The whole thing took around 3 hours (registration + writing the image to disk). It didn't stress out my system at all. Is there room for parallelization? I do have access to a HPC as well and can gladly test. I will start a separate issue with brightfield images, once I have some nice scans to play with. Thanks again. |
I was able to install both palom and napari in the same conda environment (using micromamba, if you have a recent version of miniconda, you probably will not need mamba/micromamba (info)). I used these to set up the env, replace micromamba create -y -n test-palom python=3.10 "scikit-image<0.20" scikit-learn "zarr<2.15" tifffile=2024.7.2 imagecodecs matplotlib tqdm scipy dask numpy "loguru=0.5.3" ome-types pydantic pint "yamale<5" fire termcolor openslide napari pyqt -c conda-forge -c sdvillal
micromamba activate test-palom
python -m pip install palom
# for viewing the ome-tiff output in napari
# drag-and-drop file in napari window and select "WSI Reader"
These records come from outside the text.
(* ===== verification/BrokerFacts.v ===== *)
(** * Correctness of the broker's handlers *)
From S2P Require Import Prelude Frame Props Packets PacketFacts Topic Storage Subscriptions Delivery Offline OfflineFacts Sessions Retain Wills Interceptors Broker.
Import Frame Packets TopicMatcher Broker.

Section Facts.
Context {db : Type} `{Storage.Store db} `{Env}
  `{Offline.MessageJSON} `{Sessions.SessionJSON} `{Retain.RetainedJSON} `{Wills.WillJSON}.
Notation Broker := (Broker db).
Implicit Types b : Broker.

(** ** Frames: what a step leaves alone *)

(** Connection [id] exists and its channel is open. *)
Definition open b (id : nat) : Prop := ∃ c, conns b !! id = Some c ∧ c_sendClosed c = false.

(** Every registered connection is open. *)
Definition alive b : Prop := map_Forall (λ _ id, open b id) (clients b).

(** Same registrations, and the same connections with the same identity and openness. *)
Definition keeps b b' : Prop :=
  clients b' = clients b ∧
  ∀ id, match conns b !! id, conns b' !! id with
        | Some c, Some c' => c_sendClosed c' = c_sendClosed c ∧ c_clientID c' = c_clientID c
        | None, None => True
        | _, _ => False
        end.

#[global] Instance keeps_preorder : PreOrder keeps.
Proof.
  split.
  - intros b. split; [done|]. intros id. by case_match.
  - intros b1 b2 b3 [E1 H1'] [E2 H2']. split; [congruence|]. intros id.
    specialize (H1' id). specialize (H2' id). repeat case_match; intuition congruence.
Qed.

Lemma keeps_open b b' id : keeps b b' → open b id → open b' id.
Proof.
  intros [_ Hk] (c & Hc & Ho). specialize (Hk id). rewrite Hc in Hk.
  destruct (conns b' !! id) as [c'|] eqn:E; [|done]. exists c'. split; [done|]. intuition congruence.
Qed.

Lemma keeps_alive b b' : keeps b b' → alive b → alive b'.
Proof.
  intros Hk Ha. pose proof Hk as [Hc _]. unfold alive. rewrite Hc.
  eapply map_Forall_impl; [exact Ha|]. intros cid id. cbn. by apply keeps_open.
Qed.

(** Steps that do not touch the connections at all. *)
Lemma keeps_same b b' : clients b' = clients b → conns b' = conns b → keeps b b'.
Proof. intros Hc Hn. split; [done|]. intros id. rewrite Hn. by case_match. Qed.

Lemma keeps_set_client b id c c' : conns b !! id = Some c → c_sendClosed c' = c_sendClosed c →
  c_clientID c' = c_clientID c → keeps b (set_client b id c').
Proof.
  intros Hc Ho Hi. split; [done|]. intros id'. cbn. destruct (decide (id' = id)) as [->|].
  - rewrite lookup_insert_eq, Hc. done.
  - rewrite lookup_insert_ne by done. by case_match.
Qed.

(** ** Sending *)

Lemma client_send_ok c data : c_sendClosed c = false →
  ∃ c', client_send c data = Ok c' ∧ c_sendClosed c' = false ∧ c_clientID c' = c_clientID c.
Proof. intros Ho. unfold client_send. rewrite Ho. case_match; eauto. Qed.

Lemma send_ok b id data : open b id → ∃ b', send b id data = Ok b' ∧ keeps b b'.
Proof.
  intros (c & Hc & Ho). unfold send, get_client. rewrite Hc. cbn [mbind res_bind].
  destruct (client_send_ok c data Ho) as (c' & -> & Ho' & Hi). cbn [mbind res_bind].
  eexists. split; [done|]. eapply keeps_set_client; [done|congruence|done].
Qed.

Lemma client_deliver_ok now c topic payload qos : c_sendClosed c = false →
  ∃ c', client_deliver now c topic payload qos = Ok c' ∧ c_sendClosed c' = false ∧
        c_clientID c' = c_clientID c.
Proof.
  intros Ho. unfold client_deliver. case_match; [|by apply client_send_ok].
  destruct (Delivery.Next _) as [pid ids]. destruct (Delivery.Inflight_Add _ _) as [[] infl]; [|eauto].
  by apply (client_send_ok (c_set_inflight (c_set_ids c ids) infl)).
Qed.

Lemma deliverMessage_ok now b id topic payload qos : open b id →
  ∃ b', deliverMessage now b id topic payload qos = Ok b' ∧ keeps b b'.
Proof.
  intros (c & Hc & Ho). unfold deliverMessage, get_client. rewrite Hc. cbn [mbind res_bind].
  destruct (client_deliver_ok now c topic payload qos Ho) as (c' & -> & Ho' & Hi). cbn [mbind res_bind].
  eexists. split; [done|]. eapply keeps_set_client; [done|congruence|done].
Qed.

Lemma fold_res_keeps {A} (f : Broker → A → res Broker) (P : A → Broker → Prop) l :
  (∀ a b b', keeps b b' → P a b → P a b') →
  (∀ a b, P a b → ∃ b', f b a = Ok b' ∧ keeps b b') →
  ∀ b, Forall (λ a, P a b) l → ∃ b', fold_res f b l = Ok b' ∧ keeps b b'.
Proof.
  intros Hmono Hf. induction l as [|a l IH]; intros b Hl; cbn [fold_res]; [by exists b|].
  apply Forall_cons in Hl as [Ha Hl]. destruct (Hf a b Ha) as (b1 & -> & Hk1). cbn [mbind res_bind].
  destruct (IH b1) as (b2 & -> & Hk2); [eapply Forall_impl; [exact Hl|]; eauto|].
  exists b2. split; [done|]. by transitivity b1.
Qed.

Lemma foldl_keeps {A} (f : Broker → A → Broker) l : (∀ b a, keeps b (f b a)) →
  ∀ b, keeps b (foldl f b l).
Proof.
  intros Hf. induction l as [|a l IH]; intros b; cbn; [done|]. transitivity (f b a); auto.
Qed.

Lemma deliver_one_ok now topic payload d b : open b d.1.1 →
  ∃ b', deliver_one now topic payload b d = Ok b' ∧ keeps b b'.
Proof.
  destruct d as [[id cid] q]. intros Ho. unfold deliver_one. destruct interceptors as [chain|]; [|by apply deliverMessage_ok].
  destruct (OnDelivery chain _ _) as [[e|] h]; cbn zeta; [|eexists; split; [done|by apply keeps_same]].
  destruct (deliverMessage_ok now (set_hk b h) id (Interceptors.de_Topic e) (Interceptors.de_Payload e) (Interceptors.de_QoS e))
    as (b' & Hb' & Hk); [done|]. exists b'. split; [done|]. etransitivity; [|exact Hk]. by apply keeps_same.
Qed.

Lemma forward_all_keeps b topic payload qos retain : keeps b (forward_all b topic payload qos retain).
Proof. unfold forward_all. case_match; [|done]. apply foldl_keeps. intros. by apply keeps_same. Qed.

Lemma online_targets_open b qos ms : alive b →
  Forall (λ d, open b d.1.1) (omap (online_target b qos) ms).
Proof.
  intros Ha. apply Forall_forall. intros [[id cid] q] Hin.
  apply list_elem_of_omap in Hin as (m & _ & Hm). unfold online_target in Hm.
  destruct (clients b !! _) as [id'|] eqn:E; [|done]. injection Hm as <- <- <-. by apply (Ha _ _ E).
Qed.

Lemma routeMessage_ok now b topic payload qos retain forwarded : alive b →
  ∃ b', routeMessage now b topic payload qos retain forwarded = Ok b' ∧ keeps b b'.
Proof.
  intros Ha. unfold routeMessage. cbn zeta.
  destruct (fold_res_keeps (deliver_one now topic payload) (λ d b, open b d.1.1)
    (omap (online_target b qos) (Subscriptions.Match (subscriptions b) topic))) with b as (b1 & -> & Hk1).
  - intros a b0 b0'. apply keeps_open.
  - intros a b0. apply deliver_one_ok.
  - by apply online_targets_open.
  - cbn [mbind res_bind]. eexists. split; [done|]. transitivity b1; [done|].
    set (b2 := foldl _ b1 _). assert (keeps b1 b2) as Hk2.
    { apply foldl_keeps. intros b0 [cid q]. by apply keeps_same. }
    transitivity b2; [done|]. case_match; [done|]. apply forward_all_keeps.
Qed.

(** ** The handlers of the read loop *)

Lemma on_wills_keeps b f : keeps b (on_wills b f).
Proof. unfold on_wills. case_match; [|done]. by apply keeps_same. Qed.

Lemma broadcast_keeps b o : keeps b (broadcast b o).
Proof. unfold broadcast. case_match; [|done]. by apply keeps_same. Qed.

(** Run [send] on an open connection. *)
Ltac run_send :=
  match goal with
  | |- context [send ?b ?id ?data ≫= _] =>
      let b' := fresh "b'" in let E := fresh "E" in let K := fresh "K" in
      destruct (send_ok b id data) as (b' & E & K); [|rewrite E; cbn [mbind res_bind]]
  | |- context [send ?b ?id ?data] =>
      let b' := fresh "b'" in let E := fresh "E" in let K := fresh "K" in
      destruct (send_ok b id data) as (b' & E & K); [|rewrite E]
  end.

Lemma ack_publish_ok now b id qos pid : open b id →
  ∃ b' go, ack_publish now b id qos pid = Ok (b', go) ∧ keeps b b'.
Proof.
  intros Ho. unfold ack_publish. case_match; [|case_match].
  - run_send; [done|]. by eexists _, _.
  - pose proof Ho as (c & Hc & _). unfold get_client. rewrite Hc. cbn [mbind res_bind].
    destruct (Delivery.IsDuplicate _ _ _ _) as [[] dd].
    + assert (keeps b (set_dedup b dd)) by by apply keeps_same.
      run_send; [by eapply keeps_open|]. do 2 eexists. split; [done|]. by etransitivity.
    + set (b1 := set_dedup b _). assert (keeps b b1) by by apply keeps_same.
      run_send; [by eapply keeps_open|]. do 2 eexists. split; [done|]. by etransitivity.
  - by eexists _, _.
Qed.

Lemma accept_publish_ok now b c fh pkt : alive b →
  ∃ b', accept_publish now b c fh pkt = Ok b' ∧ keeps b b'.
Proof.
  intros Ha. unfold accept_publish. case_match; [by eexists|].
  destruct (AllowPublish _ _ _ _) as [ok l]. set (b1 := set_rl b l).
  assert (keeps b b1) as Hk1 by by apply keeps_same. case_match; [by eexists|].
  set (b2 := if Retain fh then _ else b1).
  assert (keeps b b2) as Hk2 by (unfold b2; case_match; by apply keeps_same).
  assert (alive b2) as Ha2 by by eapply keeps_alive.
  assert (∀ r, (∃ b', r = Ok b' ∧ keeps b2 b') → ∃ b', r = Ok b' ∧ keeps b b') as Hlift.
  { intros r (b' & -> & Hk). exists b'. split; [done|]. by transitivity b2. }
  apply Hlift. destruct interceptors as [chain|]; [|by apply routeMessage_ok].
  destruct (OnPublish chain _ _) as [[e|] h]; cbn zeta; [|eexists; split; [done|by apply keeps_same]].
  match goal with |- context [routeMessage now ?bh ?t ?p ?q ?r ?f] =>
    destruct (routeMessage_ok now bh t p q r f) as (b' & Hb' & Hk); [done|] end.
  exists b'. split; [done|]. etransitivity; [|exact Hk]. by apply keeps_same.
Qed.

(** A decoder never crashes a handler. *)
Lemma decode_cases {A} (m : res A) (f : A → res Broker) b : safe m →
  (∀ a, m = Ok a → ∃ b', f a = Ok b' ∧ keeps b b') →
  ∃ b', (match m with Ok a => f a | Err _ => Ok b | Panic => Panic | NoFuel => NoFuel end) = Ok b' ∧ keeps b b'.
Proof. intros [??] Hf. destruct m; [by apply Hf|by exists b|done|done]. Qed.

Lemma handlePublish_ok now b id fh data : Forall byte_ok data → alive b → open b id →
  ∃ b', handlePublish now b id fh data = Ok b' ∧ keeps b b'.
Proof.
  intros Hd Ha Ho. unfold handlePublish.
  destruct (DecodePublishPacket_safe data (QoS fh) 4 Hd) as [S1 S2].
  destruct (DecodePublishPacket data (QoS fh) 4) as [pkt| | |]; [|by exists b|done|done].
  destruct (ack_publish_ok now b id (QoS fh) (pub_PacketID pkt) Ho) as (b1 & go & -> & Hk1).
  cbn [mbind res_bind]. destruct go; [|by exists b1].
  destruct (keeps_open _ _ _ Hk1 Ho) as (c & Hc & _). unfold get_client. rewrite Hc. cbn [mbind res_bind].
  destruct (accept_publish_ok now b1 c fh pkt) as (b2 & -> & Hk2); [by eapply keeps_alive|].
  exists b2. split; [done|]. by transitivity b1.
Qed.

Lemma set_inflight_keeps b id c x : conns b !! id = Some c →
  keeps b (set_client b id (c_set_inflight c x)).
Proof. intros Hc. by eapply keeps_set_client. Qed.

Lemma handlePuback_ok b id data : Forall byte_ok data → open b id →
  ∃ b', handlePuback b id data = Ok b' ∧ keeps b b'.
Proof.
  intros Hd (c & Hc & Ho). unfold handlePuback, get_client.
  destruct (ack_decode_safe "PUBACK packet too short" data 4 Hd) as [S1 S2].
  change (ack_decode _ data 4) with (DecodePubackPacket data 4) in *.
  destruct (DecodePubackPacket data 4) as [pkt| | |]; [|by exists b|done|done].
  rewrite Hc. cbn [mbind res_bind]. eexists. split; [done|]. by apply set_inflight_keeps.
Qed.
pip install git+https://github.com/yu-anchen/napari-wsi-reader.git And here's my conda env lockfile (info) on my Windows machine. |
Hi @Yu-AnChen !
I just tried palom on two cycles of FISH and the registration so far seems really really impressive (in particular since one of the cycles is half out of focus). First of all, thank you so much for making this tool available!
I was wondering how it would be possible to register multiple .ome.tif images simultaneously. Additionally, the registration worked fine with one of my datasets (converted from .h5 to .ome.tif which was a big pain already), however I have issues with a smaller .ome.tif dataset. I get the below error message:
Thanks ever so much for your help!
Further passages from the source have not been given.